Project title: Dark Skies Outreach to Sub-Saharan Africa, USA/Africa
Project leader: Dr. Connie Walker
The GLOBE at Night program, hosted by the U.S. National Optical Astronomy Observatory (NOAO), is an international citizen-science campaign to raise public awareness of the impact of light pollution. The worldwide campaign invites citizen- scientists to record the brightness of the night sky by visually matching the appearance of a constellation like Orion with star maps of progressively fainter stars or using meters to obtain more precise measurements. Measurements are submitted to a central website by paper, computer, or smart phone. From these data an interactive map of all worldwide observations is created. Every year, NOAO is adding more opportunities for participation by providing campaigns at different times of year and creating Web applications in different languages for smart phones. Over the past 7 years of 10-day campaigns, people in 115 countries have contributed over 83,000 measurements, making GLOBE at Night the most successful, light pollution citizen-science campaign to date. (See www.globeatnight.org for more information.) Sub-Saharan African countries have been dramatically under-represented in Globe at Night campaigns. The proposed effort will help address the lack of public dark sky awareness in these regions and, more importantly, tap into the inherent wonder of the night sky shared by all cultures to increase science awareness within these populations.

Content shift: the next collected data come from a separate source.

(** * Nancealoid vocal tract: a shallow embedding of [tract.c]

    The development follows the feature-complete variant of the program
    (the one with [target_z], [rigidity], damping, frication and the
    wall-compliance code).

    Numbers.  The C code computes with [double] and with
    [jack_default_audio_sample_t] (a [float]).  Both are embedded as the
    type [double] below: a finite value is a rational, and the three
    special values of IEEE arithmetic that the code can produce by dividing
    by zero are kept ([PInf], [NInf], [NaN]).  The operations of [Dbl] are
    exact: rounding, overflow and the sign of zero are not modelled, and a
    decimal literal such as [0.1] stands for its decimal value.  The
    statements made with them are those that do not depend on rounding.
    Where a statement does depend on it (the bounds of [reflection], the
    end points of [map2range], where the articulation filter comes to
    rest, the number of segments), the computation is embedded a second
    time in [B64], whose operations round to the nearest binary64 number
    as the C operations on [double] do. *)

From Stdlib Require Import ZArith QArith Qabs Qround Qminmax Qpower Lia Lqa.
From Stdlib Require Import List Bool.
From Stdlib Require Import Setoid Morphisms.
Import ListNotations.

Set Implicit Arguments.

(* ================================================================== *)
(** ** Arithmetic of the C floating-point types                        *)
(* ================================================================== *)

Module Dbl.

Inductive double : Type :=
| Fin (q : Q)
| PInf
| NInf
| NaN.

Definition is_zero (q : Q) : bool := (Qnum q =? 0)%Z.
Definition is_neg (q : Q) : bool := (Qnum q <? 0)%Z.
Definition is_pos (q : Q) : bool := (0 <? Qnum q)%Z.

(** [inf * q] for a finite [q]. *)
Definition scale_inf (q : Q) : double :=
  if is_zero q then NaN else if is_pos q then PInf else NInf.

Definition dneg (x : double) : double :=
  match x with
  | Fin q => Fin (- q)
  | PInf => NInf
  | NInf => PInf
  | NaN => NaN
  end.

Definition dadd (x y : double) : double :=
  match x, y with
  | NaN, _ | _, NaN => NaN
  | Fin a, Fin b => Fin (a + b)
  | PInf, NInf | NInf, PInf => NaN
  | PInf, _ | _, PInf => PInf
  | NInf, _ | _, NInf => NInf
  end.

Definition dsub (x y : double) : double := dadd x (dneg y).

Definition dmul (x y : double) : double :=
  match x, y with
  | NaN, _ | _, NaN => NaN
  | Fin a, Fin b => Fin (a * b)
  | PInf, Fin b | Fin b, PInf => scale_inf b
  | NInf, Fin b | Fin b, NInf => scale_inf (- b)
  | PInf, PInf | NInf, NInf => PInf
  | PInf, NInf | NInf, PInf => NInf
  end.

Definition ddiv (x y : double) : double :=
  match x, y with
  | NaN, _ | _, NaN => NaN
  | Fin a, Fin b =>
      if is_zero b then scale_inf a else Fin (a / b)
  | Fin _, (PInf | NInf) => Fin 0
  | PInf, Fin b => if is_neg b then NInf else PInf
  | NInf, Fin b => if is_neg b then PInf else NInf
  | (PInf | NInf), (PInf | NInf) => NaN
  end.

(** The C comparison [x < y]: false as soon as an operand is NaN. *)
Definition dltb (x y : double) : bool :=
  match x, y with
  | NaN, _ | _, NaN => false
  | Fin a, Fin b => negb (Qle_bool b a)
  | NInf, (Fin _ | PInf) => true
  | Fin _, PInf => true
  | _, _ => false
  end.

(** Conversion of a C [int] to [double]. *)
Definition i2d (n : Z) : double := Fin (inject_Z n).

(** Truncation toward zero of a finite value, as the C cast [(int)x]. *)
Definition Qtrunc (q : Q) : Z := Z.quot (Qnum q) (Zpos (Qden q)).

Definition INT_MAX : Z := 2147483647.
Definition INT_MIN : Z := -2147483648.

(** The cast [(int)x]: undefined ([None]) for a value that is not finite
    or does not fit an [int]. *)
Definition d2i (x : double) : option Z :=
  match x with
  | Fin q =>
      let n := Qtrunc q in
      if (INT_MIN <=? n)%Z && (n <=? INT_MAX)%Z then Some n else None
  | _ => None
  end.

(** Same value: [Qeq] on finite values, identity on the special ones. *)
Definition deq (x y : double) : Prop :=
  match x, y with
  | Fin a, Fin b => a == b
  | PInf, PInf | NInf, NInf | NaN, NaN => True
  | _, _ => False
  end.

Definition finite (x : double) : Prop :=
  match x with Fin _ => True | _ => False end.

(** The real relation "strictly positive": NaN is not. *)
Definition dpositive (x : double) : Prop :=
  match x with
  | Fin q => 0 < q
  | PInf => True
  | _ => False
  end.

End Dbl.
Import Dbl.

Infix "=d=" := deq (at level 70, no associativity).

(* ================================================================== *)
(** ** Rounding to binary64                                            *)
(* ================================================================== *)

(** The arithmetic of [Dbl] is exact.  The C program rounds every result
    to the nearest binary64 number, ties to even, and overflows to an
    infinity; [B64] does the same: each operation is the exact operation
    followed by [round64].  The sign of zero is not kept. *)

Module B64.

(** The nearest integer, ties to even. *)
Definition rne (x : Q) : Z :=
  let f := Qfloor x in
  match Qcompare (x - inject_Z f) (1 # 2) with
  | Lt => f
  | Gt => (f + 1)%Z
  | Eq => if Z.even f then f else (f + 1)%Z
  end.

(** The integer part of the binary logarithm of a positive number. *)
Definition ilog2 (q : Q) : Z :=
  let e0 := (Z.log2 (Qnum q) - Z.log2 (Zpos (Qden q)))%Z in
  if Qle_bool (2 ^ e0) q then e0 else (e0 - 1)%Z.

(** The exponent of the last place: 53 significant bits, and no exponent
    below that of the subnormal numbers. *)
Definition fexp (q : Q) : Z := Z.max (ilog2 q - 52) (-1074).

Definition round_pos (a : Q) : Q :=
  let k := fexp a in inject_Z (rne (a / 2 ^ k)) * 2 ^ k.

Definition round64 (q : Q) : double :=
  match Qnum q with
  | Z0 => Fin 0
  | Zpos _ =>
      let r := round_pos q in
      if Qle_bool (2 ^ 1024) r then PInf else Fin r
  | Zneg _ =>
      let r := round_pos (- q) in
      if Qle_bool (2 ^ 1024) r then NInf else Fin (- r)
  end.

Definition rnd (x : double) : double :=
  match x with
  | Fin q => round64 q
  | _ => x
  end.

Definition add (x y : double) : double := rnd (dadd x y).
Definition sub (x y : double) : double := rnd (dsub x y).
Definition mul (x y : double) : double := rnd (dmul x y).
Definition div (x y : double) : double := rnd (ddiv x y).

(** A decimal literal, and the conversion of an [int]. *)
Definition lit (q : Q) : double := round64 q.
Definition of_int (n : Z) : double := round64 (inject_Z n).

(** [q] is a binary64 number. *)
Definition is_b64 (q : Q) : Prop := round64 q =d= Fin q.

(** The functions of the program whose properties depend on rounding. *)
Definition reflection (source_z target_z : double) : double :=
  div (sub target_z source_z) (add target_z source_z).

Definition map2range (value : Z) (min max : double) : double :=
  add min (mul (sub max min) (div (of_int value) (lit 127))).

Definition glide (current target drag : double) : double :=
  add current (mul (sub target current) drag).

End B64.

(** The order of the extended real line on [double]; NaN is not
    comparable. *)
Definition ext_le (x y : double) : Prop :=
  match x, y with
  | NaN, _ | _, NaN => False
  | NInf, _ => True
  | _, PInf => True
  | Fin a, Fin b => a <= b
  | _, _ => False
  end.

To provide foundational activities for GLOBE at Night, NOAO developed the Dark Skies Rangers program during the International Year of Astronomy (2009). Dark Skies Rangers is a set of environmental/astronomy-based lesson plans for grades 3 through 12 that help students learn the importance of maintaining dark skies. The EPO group’s expertise in developing teaching kits and instructional materials for schools, museums, and after- school programs helped create the suite of well-tested and evaluated hands-on, minds-on activities. The activities have children building star-brightness “readers,” creating glow- in-the-dark tracings to visualize constellations, and role-playing confused sea turtles. They also create a model city with shielded lights to stop upward light, examine different kinds of bulbs for energy efficiency, and perform an outdoor lighting audit of their school or neighborhood. (See www.globeatnight.org/dsr/ for more information.)
The proposed program includes an innovative series of Skype sessions for educators and students, a website for exchanges of ideas and student posters, a list-serve, well-vetted kits, an novel twinning program for additional Sky Quality Meters, and participation in the GLOBE at Night campaign.